Here is a very clever idea for sharing archaeological images with fellow teachers and researchers. The Higher Education Academy Archaeology section and the Archaeology Data Service have joined forces to create the Image Bank, a database of provenanced and copyright cleared archaeological images that can be downloaded via the internet. There is no charge for using the pictures, though users are strongly encouraged to donate their own archaeological images using the donation section of the website's interface. There are already 600-plus images available for use in teaching and research, with more being added all the time. A quick look at the section entitled popular images illustrates the range of material available ─ from details of medieval buildings in York to pictures of excavations in progress last summer at the early medieval beach site at Mothecombe in Devon. The images are scanned at a resolution of between 400 and 700 Mb, so are perfect for use with PowerPoint or a laptop, but are not fine enough for printed publications. Even so, this is a great resource with enormous potential.

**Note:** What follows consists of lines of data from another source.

(* ===== verification/Locale.v ===== *)
(** * Translations and error messages (src/src/base1/cockpit.js,
    [cockpit.locale], [gettext], [ngettext], [message], the error objects)

    The catalog of translated strings, and the messages that tell the user why
    something failed. *)

From S2P Require Import Prelude Text.

(** ** The catalog *)

(** What a plural function returns, and the header of a catalog. *)
Inductive plural_result := PlBool (b : bool) | PlNum (z : Z).

Record po_header := mk_header {
  po_plural_forms : option (Z -> plural_result); po_language : option string }.

(** The [po] argument: the header is its entry for the empty string. *)
Inductive po_arg := PoUndef | PoNull | Po (header : option po_header) (strings : gmap string (list jval)).

Record locale_state := mk_locale {
  l_po_data : gmap string (list jval); l_po_plural : option (Z -> plural_result);
  l_language : option string }.

#[export] Instance locale_settable : Settable locale_state := fun l =>
  mk_locale (l_po_data l) (l_po_plural l) (l_language l).

Definition initial_locale : locale_state := mk_locale ∅ None None.

(** [a || b] on strings that may be missing. *)
Definition or_string (a : option string) (b : string) : string :=
  match a with Some (String _ _ as s) => s | _ => b end.

Definition locale (po : po_arg) (st : locale_state) : locale_state :=
  let lang := or_string (l_language st) "en" in
  let '(st, header) :=
    match po with
    | Po header strings => (st <| l_po_data ::= (fun d => strings ∪ d) |>, header)
    | PoNull => (st <| l_po_data := ∅ |>, None)
    | PoUndef => (st, None)
    end in
  match header with
  | None => st <| l_language := Some lang |>
  | Some h =>
      let st := match po_plural_forms h with Some f => st <| l_po_plural := Some f |> | None => st end in
      st <| l_language := Some (or_string (po_language h) lang) |>
  end.

(** The character that separates the context from the string. *)
Definition context_char : ascii := "004"%char.

Definition po_key (context : option string) (s : string) : string :=
  match context with
  | Some (String _ _ as c) => c +:+ String context_char s
  | _ => s
  end.

(** [translated[i]], when it is a string to show. *)
Definition translation (st : locale_state) (key : string) (i : nat) : option string :=
  l ← l_po_data st !! key; v ← l !! i; if truthy v then Some (js_String v) else None.

Definition gettext (st : locale_state) (context : option string) (s : string) : string :=
  default s (translation st (po_key context s) 1).

Definition imply (r : plural_result) : Z :=
  match r with PlBool b => if b then 1 else 0 | PlNum z => z end.

Definition ngettext (st : locale_state) (context : option string) (string1 stringN : string) (num : Z) : string :=
  let untranslated := if num =? 1 then string1 else stringN in
  match l_po_plural st with
  | None => untranslated
  | Some plural =>
      let i := imply (plural num) + 1 in
      if i <? 0 then untranslated
      else default untranslated (translation st (po_key context string1) (Z.to_nat i))
  end.

(** ** Messages *)

(** The texts of [cockpit.message], by problem code. *)
Definition problem_texts : list (string * string) :=
  [("terminated", "Your session has been terminated.");
   ("no-session", "Your session has expired. Please log in again.");
   ("access-denied", "Not permitted to perform this action.");
   ("authentication-failed", "Login failed");
   ("authentication-not-supported", "The server refused to authenticate using any supported methods.");
   ("unknown-hostkey", "Untrusted host");
   ("unknown-host", "Untrusted host");
   ("invalid-hostkey", "Host key is incorrect");
   ("internal-error", "Internal error");
   ("timeout", "Connection has timed out.");
   ("no-cockpit", "Cockpit is not installed on the system.");
   ("no-forwarding", "Cannot forward login credentials");
   ("disconnected", "Server has closed the connection.");
   ("not-supported", "Cockpit is not compatible with the software on the system.");
   ("no-host", "Cockpit could not contact the given host.");
   ("too-large", "Too much data")].

Definition problem_text (st : locale_state) (problem : string) : string :=
  match assoc_get problem problem_texts with
  | Some s => gettext st None s
  | None => problem
  end.

(** [cockpit.message(arg)] for an error object, a string or another value. *)
Definition message (st : locale_state) (arg : jval) : string :=
  match arg with
  | JObj f =>
      let o : jobj := list_to_map f in
      if truthy (prop o "message") then js_String (prop o "message")
      else if truthy (prop o "problem") then problem_text st (js_String (prop o "problem"))
      else problem_text st (js_String arg)
  | _ => problem_text st (js_String arg)
  end.

(** ** Error objects *)

Record error := mk_error {
  e_problem : jval; e_name : jval; e_exit_status : jval; e_exit_signal : jval;
  e_status : option Z; e_reason : jval; e_message : jval }.

Definition basic_error (st : locale_state) (problem message_ : jval) : error :=
  mk_error problem JUndef JUndef JUndef None JUndef
    (if truthy message_ then message_ else JStr (message st problem)).

(** [DBusError(arg, arg1)] with a problem code. *)
Definition dbus_problem (st : locale_state) (problem : string) (arg1 : jval) : error :=
  mk_error (JStr problem) JNull JUndef JUndef None JUndef
    (if truthy arg1 then arg1 else JStr (message st (JStr problem))).

(** With the name and arguments of a D-Bus error; arguments that are not an
    array throw. *)
Definition dbus_error (name : jval) (args : list jval) : error :=
  let first := default JUndef (args !! 0%nat) in
  mk_error JNull name JUndef JUndef None JUndef (if truthy first then first else name).

Definition http_error (status : option Z) (reason message_ : jval) : error :=
  mk_error JNull JUndef JUndef JUndef status reason (if truthy message_ then message_ else reason).

Definition or_null (v : jval) : jval := match v with JUndef => JNull | _ => v end.

(** [ProcessError(options, name)]: [exit_status] has been turned from undefined
    into null before it is compared with undefined. *)
Definition process_error (st : locale_state) (options : jobj) (name : string) : error :=
  let problem := if truthy (prop options "problem") then prop options "problem" else JNull in
  let status := or_null (prop options "exit-status") in
  let signal := or_null (prop options "exit-signal") in
  let text :=
    match prop options "message" with
    | JUndef =>
        if truthy problem then message st problem
        else match signal with
             | JNull =>
                 match status with
                 | JUndef => format_call (gettext st None "$0 failed") [JStr name]
                 | _ => format_call (gettext st None "$0 exited with code $1") [JStr name; status]
                 end
             | _ => format_call (gettext st None "$0 killed with signal $1") [JStr name; signal]
             end
    | m => trim (js_String m)
    end in
  mk_error problem JUndef status signal None JUndef (JStr text).

(** A process that failed without a status is said to have exited with no code. *)
Example process_failed_text :
  e_message (process_error initial_locale ∅ "cat") = JStr "cat exited with code ".
Proof. vm_compute. reflexivity. Qed.

Example process_messages :
  let text o := e_message (process_error initial_locale o "cat") in
  text {["exit-status" := JNum 1]} = JStr "cat exited with code 1" /\
  text {["exit-status" := JNum 0]} = JStr "cat exited with code 0" /\
  text {["exit-signal" := JStr "TERM"]} = JStr "cat killed with signal TERM" /\
  text {["problem" := JStr "access-denied"]} = JStr "Not permitted to perform this action." /\
  text {["message" := JStr " cat: x "]} = JStr "cat: x".
Proof. vm_compute. auto. Qed.

(** ** What the catalog shows *)

(** The entry for a key in the last catalog that has one since the catalog was
    last cleared. *)
Fixpoint last_entry (key : string) (pos : list po_arg) : option (list jval) :=
  match pos with
  | [] => None
  | po :: pos =>
      match last_entry key pos with
      | Some e => Some e
      | None => if existsb (fun p => match p with PoNull => true | _ => false end) pos then None
                else match po with Po _ strings => strings !! key | _ => None end
      end
  end.

Definition load_all (pos : list po_arg) (st : locale_state) : locale_state :=
  foldl (fun st po => locale po st) st pos.

Lemma locale_data po st :
  l_po_data (locale po st) =
  match po with Po _ strings => strings ∪ l_po_data st | PoNull => ∅ | PoUndef => l_po_data st end.
Proof. destruct po as [| |[[[f|] lang]|] strings]; reflexivity. Qed.

Lemma load_all_data key pos : forall st,
  l_po_data (load_all pos st) !! key =
  match last_entry key pos with
  | Some e => Some e
  | None => if existsb (fun p => match p with PoNull => true | _ => false end) pos then None
            else l_po_data st !! key
  end.
Proof.
  induction pos as [|po pos IH]; intros st; cbn [load_all foldl last_entry existsb]; [done|].
  change (foldl _ (locale po st) pos) with (load_all pos (locale po st)). rewrite IH, locale_data.
  destruct (last_entry key pos); [done|]. destruct (existsb _ pos) eqn:E.
  - by rewrite orb_true_r.
  - rewrite orb_false_r. destruct po as [| |h strings]; [done|done|].
    rewrite lookup_union. destruct (strings !! key), (l_po_data st !! key); reflexivity.
Qed.

(** After any sequence of loaded and cleared catalogs the user sees the
    translation of the last catalog that has an entry for the text in its
    context, and the text itself when there is none, or the entry's
    translation is empty: an older catalog is not asked then. *)
Theorem gettext_last_catalog pos context s :
  gettext (load_all pos initial_locale) context s =
  match last_entry (po_key context s) pos with
  | Some (_ :: v :: _) => if truthy v then js_String v else s
  | _ => s
  end.
Proof.
  unfold gettext, translation. rewrite load_all_data. cbn [l_po_data initial_locale].
  rewrite lookup_empty.
  destruct (last_entry _ pos) as [[|a [|v l]]|]; cbn; [done|done| |].
  - by destruct (truthy v).
  - by destruct (existsb _ pos).
Qed.

Example gettext_example :
  let fr := Po None {["Host" := [JNull; JStr "Hôte"]]} in
  gettext (load_all [fr] initial_locale) None "Host" = "Hôte" /\
  gettext (load_all [fr; Po None {["Host" := [JNull; JStr ""]]}] initial_locale) None "Host" = "Host".
Proof. split; reflexivity. Qed.
(* ===== verification/Http.v ===== *)
(** * HTTP clients (src/src/base1/cockpit.js, [find_header], [HttpClient])

    Each request is an "http-stream2" channel: a response control message with
    the status and headers, the body through a channel buffer, and a close. *)

From S2P Require Import Prelude Buffer Uri Location Locale.

(** ** Headers and parameters *)

Definition lower (c : ascii) : ascii :=
  let n := nat_of_ascii c in if Nat.leb 65 n && Nat.leb n 90 then ascii_of_nat (n + 32) else c.

Fixpoint toLowerCase (s : string) : string :=
  match s with EmptyString => "" | String c s => String (lower c) (toLowerCase s) end.

(** [for (var head in headers)], in the order of the object. *)
Fixpoint find_header_loop (headers : list (string * jval)) (name : string) : jval :=
  match headers with
  | [] => JUndef
  | (head, v) :: headers =>
      if String.eqb (toLowerCase head) name then v else find_header_loop headers name
  end.

Definition find_header (headers : jval) (name : string) : jval :=
  match headers with
  | JObj f => find_header_loop f (toLowerCase name)
  | _ => JUndef
  end.

(** [param(obj)]; a space is a plus sign. *)
Definition param (obj : list (string * jval)) : string :=
  of_bytes (replace_all (bytes_of "%20") (bytes_of "+") 0 (bytes_of
    (str_join "&" (map (fun kv => encodeURIComponent (fst kv) +:+ "=" +:+ encodeURIComponent (js_String (snd kv))) obj)))).

(** ** The client *)

(** The endpoint of [HttpClient]: a socket path, or a port; [None] throws. *)
Definition endpoint_options (endpoint : jval) (options : jobj) : option jobj :=
  match endpoint with
  | JUndef => Some options
  | JStr (String "/" _) => Some (<["unix" := endpoint]> options)
  | v => port ← parseInt v; Some (<["port" := JNum port]> options)
  end.

Definition add_capability (options : jobj) : jobj :=
  if truthy (prop options "address") then
    let old := match prop options "capabilities" with JArr l => l | _ => [] end in
    <["capabilities" := JArr (old ++ [JStr "address"])]> options
  else options.

Definition client_options (endpoint : jval) (options : jobj) : option jobj :=
  options ← endpoint_options endpoint (<["payload" := JStr "http-stream2"]> options);
  Some (add_capability options).

Definition fields_of (v : jval) : list (string * jval) := match v with JObj f => f | _ => [] end.
Definition jobj_of (v : jval) : jobj := list_to_map (fields_of v).

(** The combined headers of a request. *)
Definition combine_headers (options : jobj) (headers : jval) : jval :=
  if truthy (prop options "headers") && truthy headers
  then JObj (map_to_list (extend (extend ∅ (jobj_of (prop options "headers"))) (jobj_of headers)))
  else if truthy (prop options "headers") then prop options "headers"
  else headers.

(** Path and query of a request. *)
Definition request_path (req : jobj) : string :=
  let path := if truthy (prop req "path") then js_String (prop req "path") else "/" in
  if truthy (prop req "params") then
    path +:+ (if index_of (bytes_of "?") (bytes_of path) =? -1 then "?" else "&") +:+
    param (fields_of (prop req "params"))
  else path.

(** The options of the request's channel, and its body. *)
Definition request_options (options req : jobj) : jobj * jval :=
  let headers := prop req "headers" in
  let method := if truthy (prop req "method") then prop req "method" else JStr "GET" in
  let path := JStr (request_path req) in
  let r := extend (<["path" := path]> (<["method" := method]>
             (delete "params" (delete "body" (delete "headers" req))))) options in
  (<["headers" := combine_headers options headers]> r, prop req "body").

Section Http.

Context (JSON_stringify : jval -> string).

(** [self.get] and [self.post] as requests. *)
Definition get (path params headers : jval) : jobj :=
  {["method" := JStr "GET"; "params" := params; "path" := path; "body" := JStr ""; "headers" := headers]}.

Definition post_body (body headers : jval) : jval * jval :=
  match body with
  | JObj _ | JArr _ =>
      (JStr (JSON_stringify body),
       match find_header headers "Content-Type" with
       | JUndef => JObj (assoc_set "Content-Type" (JStr "application/json") (fields_of headers))
       | _ => headers
       end)
  | JUndef | JNull => (JStr "", headers)
  | JStr _ => (body, headers)
  | v => (JStr (js_String v), headers)
  end.

Definition post (path body headers : jval) : jobj :=
  let headers := if truthy headers then headers else JObj [] in
  let '(body, headers) := post_body body headers in
  {["method" := JStr "POST"; "path" := path; "body" := body; "headers" := headers]}.

(** ** Requests *)

Inductive http_outcome := HResolved (body : list Z) | HRejected (ex : error) (body : option (list Z)).

Inductive http_effect :=
  | HOpen (r : nat) (options : jobj) | HSend (r : nat) (data : jval) | HDone (r : nat)
  | HClose (r : nat) (problem : string) | HResponser (r f : nat) (status headers : jval)
  | HSettle (r : nat) (o : http_outcome).

(** A request: [r_open] while its channel is valid, the response, whether
    there is a streamer, the response callbacks, the body that waits. *)
Record request := mk_request {
  r_open : bool; r_binary : bool; r_resp : option jobj; r_streamer : bool;
  r_responsers : list nat; r_buffer : buffer }.

#[local] Instance request_settable : Settable request := fun r =>
  mk_request (r_open r) (r_binary r) (r_resp r) (r_streamer r) (r_responsers r) (r_buffer r).

Record http := mk_http {
  h_options : jobj; h_requests : gmap nat request; h_active : list nat; h_next : nat;
  h_trace : list http_effect }.

#[local] Instance http_settable : Settable http := fun h =>
  mk_http (h_options h) (h_requests h) (h_active h) (h_next h) (h_trace h).

Definition new_http (options : jobj) : http := mk_http options ∅ [] 0 [].

Definition emit (e : http_effect) (h : http) : http := h <| h_trace ::= (fun t => t ++ [e]) |>.

(** [self.request(req)].  The buffer's callback is always set. *)
Definition request_ (req : jobj) (binary : bool) (h : http) : http :=
  let '(options, input) := request_options (h_options h) req in
  let r := h_next h in
  let h := emit (HOpen r options) h in
  let h := match input with
           | JUndef => h
           | _ => emit (HDone r) (if is_str input "" then h else emit (HSend r input) h)
           end in
  h <| h_requests ::= <[r := mk_request true binary None false [] (mk_buffer binary true [] true)]> |>
    <| h_active ::= (fun l => l ++ [r]) |> <| h_next := S r |>.

Definition upd_request (r : nat) (f : request -> request) (h : http) : http :=
  h <| h_requests ::= alter f r |>.

(** [ret.stream], [ret.response], [ret.input]. *)
Definition set_streamer (r : nat) (h : http) : http := upd_request r (fun q => q <| r_streamer := true |>) h.

Definition add_responser (r f : nat) (h : http) : http :=
  upd_request r (fun q => q <| r_responsers ::= (fun l => l ++ [f]) |>) h.

Definition is_open (r : nat) (h : http) : bool :=
  match h_requests h !! r with Some q => r_open q | None => false end.

Definition input (r : nat) (message : jval) (more : bool) (h : http) : http :=
  if is_open r h then
    let h := match message with JNull | JUndef => h | m => emit (HSend r m) h end in
    if more then h else emit (HDone r) h
  else h.

(** Comparisons of a status with a number; what is not a number compares false. *)
Definition status_num (resp : jobj) : option Z := match prop resp "status" with JNum z => Some z | _ => None end.

Definition status_ok (resp : jobj) : bool :=
  match status_num resp with Some z => (200 <=? z) && (z <=? 299) | None => false end.

Definition status_bad (resp : jobj) : bool :=
  match status_num resp with Some z => (z <? 200) || (299 <? z) | None => false end.

(** [on_control]. *)
Definition on_control (r : nat) (options : jobj) (h : http) : http :=
  match h_requests h !! r with
  | None => h
  | Some q =>
      if r_open q && is_str (prop options "command") "response" then
        match r_responsers q with
        | [] => upd_request r (fun q => q <| r_resp := Some options |>) h
        | fs =>
            let headers := if truthy (prop options "headers") then prop options "headers" else JObj [] in
            let resp := <["headers" := headers]> options in
            upd_request r (fun q => q <| r_resp := Some resp |>)
              (h <| h_trace ::= (fun t => t ++ map (fun f => HResponser r f (prop resp "status") headers) fs) |>)
        end
      else h
  end.

(** [on_close]: how the promise settles. *)
Definition http_outcome_of (st : locale_state) (q : request) (options : jobj) : http_outcome :=
  if truthy (prop options "problem") then HRejected (basic_error st (prop options "problem") JUndef) None
  else
    let body := squash true (r_buffer q) in
    match r_resp q with
    | Some resp =>
        if status_bad resp then
          let type := find_header (prop resp "headers") "Content-Type" in
          let message :=
            match type with
            | JStr t => if negb (String.eqb t "") && negb (r_binary q) && String.prefix "text/plain" t
                        then JStr (of_bytes body) else JUndef
            | _ => JUndef
            end in
          HRejected (http_error (parseInt (prop resp "status")) (prop resp "reason") message) (Some body)
        else HResolved body
    | None => HResolved body
    end.

(** [active_requests.splice(pos, 1)]: the first occurrence. *)
Fixpoint remove_first (r : nat) (l : list nat) : list nat :=
  match l with
  | [] => []
  | x :: l => if Nat.eqb x r then l else x :: remove_first r l
  end.

Context (st : locale_state).

Definition on_close (r : nat) (options : jobj) (h : http) : http :=
  match h_requests h !! r with
  | None => h
  | Some q =>
      if r_open q then
        emit (HSettle r (http_outcome_of st q options))
          (upd_request r (fun q => q <| r_open := false |> <| r_buffer ::= Buffer.on_close |>) h
             <| h_active ::= remove_first r |>)
      else h
  end.

(** [ret.close(problem)]: the channel dispatches its close event at once. *)
Definition close_request (problem : string) (r : nat) (h : http) : http :=
  if is_open r h then
    on_close r (if String.eqb problem "" then ∅ else {["problem" := JStr problem]})
      (emit (HClose r problem) h)
  else h.

(** [self.close]: over a copy of the active requests. *)
Definition close (problem : string) (h : http) : http :=
  foldl (fun h r => close_request problem r h) h (h_active h).

End Http.

#[export] Existing Instances request_settable http_settable.

(** ** Messages and the streamer *)

Section Stream.

Context {S : Type} (streamer : S -> list Z -> S * option Z).

(** The callback of the request's buffer: until the response says success and
    there is a streamer nothing is consumed. *)
Definition http_callback (q : request) (s : S) (data : list Z) : S * option Z :=
  match r_resp q with
  | Some resp => if status_ok resp && r_streamer q then streamer s data else (s, Some 0)
  | None => (s, Some 0)
  end.

Definition on_message (r : nat) (data : list Z) (h : http) (s : S) : http * S :=
  match h_requests h !! r with
  | None => (h, s)
  | Some q =>
      if r_open q then
        let '(b, s) := deliver true (http_callback q) (r_buffer q) s data in
        (upd_request r (fun q => q <| r_buffer := b |>) h, s)
      else (h, s)
  end.

End Stream.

From our Fellow Richard Reece comes a plea for more precise information from York on the topic of Roman burials, in the interest of distinguishing ritual decapitation (a gentle formal procedure in Roman Britain) from beheading (a barbarous method of execution). Richard says that he has been fascinated by headless bodies since the excellent work at Lankhills in the 1970s. This and other cemetery studies showed that those bodies whose heads were not in the expected place were invariably accompanied by several cervical vertebrae, Richard writes. The operation to remove the head had been a very skilled one leaving only small knife marks. The separation, started from the front, was invariably made between the third and fourth vertebrae. Calvin Wells, a practising surgeon and palaeopathologist, admitted that he could probably not have performed the operation so neatly without leaving greater cut marks; otherwise considerable practice would be needed. He also made the point that this procedure could only be carried out on a dead body; on a live body, whether drugged or not, the effects of cutting through the neck would obscure everything. Execution on the other hand usually proceeds from the back and is far less delicate.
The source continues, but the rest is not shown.